* _Brief_:
Your task is to repeat exactly the lines below between the line holding "ImportDir : string → Package * option error" and the line holding "(** What the", inclusive, and only those.

* _Collected data_:
-- Opening Marker --

(** [filepath.Base(path)]: the last element of [path], trailing separators
    removed first; ["."] for the empty path and ["/"] for a path of
    separators only. *)
Definition Base (path : string) : string :=
  if String.eqb path "" then "."
  else
    let p := trim_right [PathSeparator] (list_ascii_of_string path) in
    match last_element p [] with
    | [] => String PathSeparator EmptyString
    | l => string_of_list_ascii l
    end.

(** ** Data model *)

(** Go's [error] values, as far as the file tells them apart: the type
    switch of [GuessDeps] singles out [*build.NoGoError]. *)
Inductive error :=
| NoGoError (dir : string)
| OtherError (msg : string).

Definition isNoGoError (e : error) : bool :=
  match e with NoGoError _ => true | OtherError _ => false end.

(** [build.Package], the fields the file reads. *)
Record Package := {
  ImportPath : string;
  Imports : list string;
  Goroot : bool
}.

(** [BuildCtxt] wraps [build.Context]. [Import path srcDir] and
    [ImportDir dir] are the two resolution methods (mode [0]); as in
    [go/build] they return a package record next to the error. *)
Record BuildCtxt := {
  GOPATH : string;
  Import : string → string → Package * option error;
  ImportDir : string → Package * option error
}.

(** The package classes of [findPkg]; the file names two of them. *)
Inductive ptype :=
| ptypeGoroot
| ptypeCgo
| ptypeOther (tag : nat).

Record pinfo := { PType : ptype }.

(** [os.FileInfo], the part the walk callback reads. *)
Record FileInfo := { IsDir : bool; IsLink : bool }.

(** The directory tree [filepath.Walk] traverses: every node carries the
    path the callback receives, and its entries in the order of the walk. *)
Inductive fsnode :=
| FsNode (path : string) (fi : FileInfo) (entries : list fsnode).

(** What the file takes from elsewhere: the working directory
    ([os.Getwd]), the other functions of package [cmd], and the file
    system: [fileTree base] is the tree that [filepath.Walk] finds under
    [base]. *)
Record Host := {
  Getwd : string + error;
  GetBuildContext : BuildCtxt + error;
  NormalizeName : string → string * string;
  findPkg : BuildCtxt → string → string → pinfo;
  excludeSubtree : string → FileInfo → bool;
  fileTree : string → fsnode
}.

(** The value a [findDeps] call ends with: [nil], an error, or no value
    within the fuel. *)
Inductive outcome :=
| Nil
| Err (e : error)
| Diverge.

(** Ghost record of one [findDeps] invocation: its arguments, the package
    [b.Import] resolved (if it got that far without error), the returned
    value and the recursive invocations it made, in order. *)
Inductive call :=
| Call (name vpath : string) (pkg : option Package) (res : outcome) (sub : list call).

Definition call_name (c : call) : string := let 'Call n _ _ _ _ := c in n.
Definition call_pkg (c : call) : option Package := let 'Call _ _ p _ _ := c in p.
Definition call_sub (c : call) : list call := let 'Call _ _ _ _ s := c in s.

(** All invocations of a call tree, in preorder. *)
Fixpoint nodes (c : call) : list call :=
  match c with
  | Call _ _ _ _ sub =>
    c :: (fix go (l : list call) : list call :=
            match l with
            | [] => []
            | x :: l' => nodes x ++ go l'
            end) sub
  end.


(** Go's [m[k]] on a [map[string]bool]: [false] for an absent key. *)
Definition has (m : gmap string bool) (k : string) : bool :=
  default false (m !! k).

(** ** The direct walk: [findDeps] *)

Section walk.
Context (h : Host).

(** The [for _, imp := range pkg.Imports] loop of [findDeps] (lines
    137-148); [rec soFar name] is the recursive call
    [findDeps(b, soFar, name, vpath)]. *)
Fixpoint rangeImports (rec : gmap string bool → string → gmap string bool * outcome * call)
    (vpath : string) (imports : list string) (soFar : gmap string bool)
    : gmap string bool * outcome * list call :=
  match imports with
  | [] => (soFar, Nil, [])
  | imp :: rest =>
    if negb (has soFar imp) then
      let '(soFar1, err, c1) := rec soFar (vpath +:+ "/vendor/" +:+ imp) in
      match err with
      | Nil =>
        let '(soFar', r, cs) := rangeImports rec vpath rest soFar1 in
        (soFar', r, c1 :: cs)
      | Diverge => (soFar1, Diverge, [c1])
      | Err _ =>
        let '(soFar2, err2, c2) := rec soFar1 imp in
        match err2 with
        | Nil =>
          let '(soFar', r, cs) := rangeImports rec vpath rest soFar2 in
          (soFar', r, c1 :: c2 :: cs)
        | _ => (soFar2, err2, [c1; c2])
        end
      end
    else rangeImports rec vpath rest soFar
  end.
(** ** Reading the segments back after a cut plan *)






(** ** Adding a text track *)

(** The position of the [k]-th caption of a run of the loop that starts
    with the toggle [position_toggle]. *)
Lemma add_text_track_fold json_dumps uuid4 style subtitles text_materials
    new_segments position_toggle n :
  let position k :=
    if Qeq_bool (style_position_y style) 0.8 then
      if xorb position_toggle (Nat.odd k) then 0.2%Q else 0.8%Q
    else style_position_y style in
  exists position_toggle',
    fold_left (add_text_track_body json_dumps uuid4 style) subtitles
              (text_materials, new_segments, position_toggle, n)
    = (text_materials
         ++ imap (fun k sub =>
                    _build_text_material json_dumps (uuid4 (n + 2 * k)%nat)
                                         (l_text sub) style)
                 subtitles,
       new_segments
         ++ imap (fun k sub =>
                    _build_text_segment (uuid4 (n + 2 * k + 1)%nat)
                      (uuid4 (n + 2 * k)%nat) (to_us (l_start sub))
                      (to_us (l_end sub) - to_us (l_start sub))
                      (position k))
                 subtitles,
       position_toggle',
       (n + 2 * length subtitles)%nat).
Proof.
  revert text_materials new_segments position_toggle n.
  induction subtitles as [|sub rest IH];
    intros text_materials new_segments position_toggle n position.
  - exists position_toggle. cbn. rewrite !app_nil_r. do 2 f_equal. lia.
  - cbn [fold_left]. unfold add_text_track_body at 2.
    subst position.
    destruct (Qeq_bool (style_position_y style) 0.8) eqn:Epos.
    + destruct (IH (text_materials
                      ++ [_build_text_material json_dumps (uuid4 n)
                            (l_text sub) style])
                   (new_segments
                      ++ [_build_text_segment (uuid4 (S n)) (uuid4 n)
                            (to_us (l_start sub))
                            (to_us (l_end sub) - to_us (l_start sub))
                            (if position_toggle then 0.2%Q else 0.8%Q)])
                   (negb position_toggle) (S (S n)))
        as [toggle' ->].
      exists toggle'. rewrite ?Epos. cbn [imap length].
      rewrite <- !app_assoc. cbn [app].
      replace (n + 2 * 0)%nat with n by lia.
      replace (n + 1)%nat with (S n) by lia.
      rewrite xorb_false_r.
      f_equal; [|lia]. f_equal. f_equal.
      * do 2 f_equal. apply imap_ext. intros k sub' _. unfold compose.
        by replace (S (S n) + 2 * k)%nat with (n + 2 * S k)%nat by lia.
      * do 2 f_equal. apply imap_ext. intros k sub' _. unfold compose.
        replace (S (S n) + 2 * k)%nat with (n + 2 * S k)%nat by lia.
        rewrite Nat.odd_succ, <- Nat.negb_odd.
        by destruct position_toggle, (Nat.odd k).
    + destruct (IH (text_materials
                      ++ [_build_text_material json_dumps (uuid4 n)
                            (l_text sub) style])
                   (new_segments
                      ++ [_build_text_segment (uuid4 (S n)) (uuid4 n)
                            (to_us (l_start sub))
                            (to_us (l_end sub) - to_us (l_start sub))
                            (style_position_y style)])
                   position_toggle (S (S n)))
        as [toggle' ->].
      exists toggle'. rewrite ?Epos. cbn [imap length].
      rewrite <- !app_assoc. cbn [app].
      replace (n + 2 * 0)%nat with n by lia.
      replace (n + 1)%nat with (S n) by lia.
      f_equal; [|lia]. f_equal. f_equal.
      * do 2 f_equal. apply imap_ext. intros k sub' _. unfold compose.
        by replace (S (S n) + 2 * k)%nat with (n + 2 * S k)%nat by lia.
      * do 2 f_equal. apply imap_ext. intros k sub' _. unfold compose.
        by replace (S (S n) + 2 * k)%nat with (n + 2 * S k)%nat by lia.
Qed.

-- Closing Marker --

* _Answer for the task_:
  ImportDir : string → Package * option error
}.

(** The package classes of [findPkg]; the file names two of them. *)
Inductive ptype :=
| ptypeGoroot
| ptypeCgo
| ptypeOther (tag : nat).

Record pinfo := { PType : ptype }.

(** [os.FileInfo], the part the walk callback reads. *)
Record FileInfo := { IsDir : bool; IsLink : bool }.

(** The directory tree [filepath.Walk] traverses: every node carries the
    path the callback receives, and its entries in the order of the walk. *)
Inductive fsnode :=
| FsNode (path : string) (fi : FileInfo) (entries : list fsnode).

(** What the file takes from elsewhere: the working directory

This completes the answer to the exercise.